CVE-2026-31388

Vulnerability

Apache OFBiz versions before 24.09.06 contain an improper access control vulnerability in multi-tenant deployments. The bug is located in the program export feature, which fails to enforce tenant isolation correctly. An authenticated user in one tenant can export data belonging to another tenant through this feature. The issue affects all multi-tenant deployments running Apache OFBiz prior to 24.09.06 [1].

Exploitation

An attacker requires a valid authenticated account within a multi-tenant Apache OFBiz deployment. No special privileges are needed beyond normal user access for a tenant. The attacker can exploit the vulnerability by using the program export functionality, which does not properly verify that the data being exported belongs to the attacker's own tenant.
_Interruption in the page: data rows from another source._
(* ===== verification/EventPool.v ===== *)
(** * EventPool: level_zero/v2 event providers and pools

    event_provider.hpp (the interface, a class here), event_provider_normal.cpp,
    event_provider_counter.cpp, event_pool.cpp, event_pool_cache.cpp, and the
    event operations that go through a pool (event.cpp, getSignalEvent of
    command_list_manager.cpp, queueFinish and deferEventFree of
    queue_immediate_in_order.cpp).  The Level Zero driver and the order
    [std::sort] gives to equal elements are parameters.  Vectors used as stacks
    are lists with the back first. *)
From S2P Require Import Prelude UrUtil CommandListCache L0Event.

Inductive queue_type := QUEUE_REGULAR | QUEUE_IMMEDIATE.

(** [ze_event_pool_desc_t] with the flags it sets: host visible, kernel
    timestamps, and the counter-based extension for a kind of queue. *)
Record pool_request := mkPoolRequest {
  count : nat; host_visible : bool; kernel_timestamp : bool; counter_based : option queue_type
}.

(** The driver's event functions, its state, and the events that exist. *)
Class ZeEvents (D : Type) := {
  zeEventPoolCreate : D → pool_request → D * (ze_result_t * Z);
  zeEventCreate : D → Z → nat → D * (ze_result_t * Z);
  zexCounterBasedEventCreate : D → D * (ze_result_t * Z);
  zeEventDestroy : D → Z → D * ze_result_t;
  zeEventPoolDestroy : D → Z → D * ze_result_t;
  ze_live : D → gset Z
}.

(** New events are new non-null handles; destroying one leaves the others. *)
Class ZeEventsLaws (D : Type) `{ZeEvents D} := {
  pool_create_live : ∀ (d : D) req, ze_live (zeEventPoolCreate d req).1 = ze_live d;
  pool_destroy_live : ∀ (d : D) p, ze_live (zeEventPoolDestroy d p).1 = ze_live d;
  event_create_ok : ∀ (d d' : D) p i h, zeEventCreate d p i = (d', (ZE_RESULT_SUCCESS, h)) →
    h ≠ 0 ∧ (h ∉ ze_live d) ∧ ze_live d' = {[h]} ∪ ze_live d;
  event_create_fail : ∀ (d d' : D) p i r h, zeEventCreate d p i = (d', (r, h)) →
    r ≠ ZE_RESULT_SUCCESS → ze_live d' = ze_live d;
  counter_create_ok : ∀ (d d' : D) h, zexCounterBasedEventCreate d = (d', (ZE_RESULT_SUCCESS, h)) →
    h ≠ 0 ∧ (h ∉ ze_live d) ∧ ze_live d' = {[h]} ∪ ze_live d;
  counter_create_fail : ∀ (d d' : D) r h, zexCounterBasedEventCreate d = (d', (r, h)) →
    r ≠ ZE_RESULT_SUCCESS → ze_live d' = ze_live d;
  event_destroy_live : ∀ (d : D) h, ze_live d ∖ {[h]} ⊆ ze_live (zeEventDestroy d h).1
}.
The export request can be crafted to fetch data from other tenants by manipulating tenant identifiers or other parameters [1].

Impact

Successful exploitation results in unauthorized disclosure of data from other tenants. The impact is information disclosure—an attacker gains read access to sensitive business data, customer records, orders, or other tenant-specific information. The attacker does not gain write access or execute arbitrary code, but the confidentiality breach can expose private data across tenant boundaries. The scope is limited to the multi-tenant context; single-tenant deployments are not affected [1].

Mitigation

The vulnerability is fixed in Apache OFBiz version 24.09.06. Users running multi-tenant deployments should upgrade to this version immediately. There are no workarounds published. No evidence of exploitation in the wild has been reported. The CVE is not listed on CISA KEV as of the publication date [1].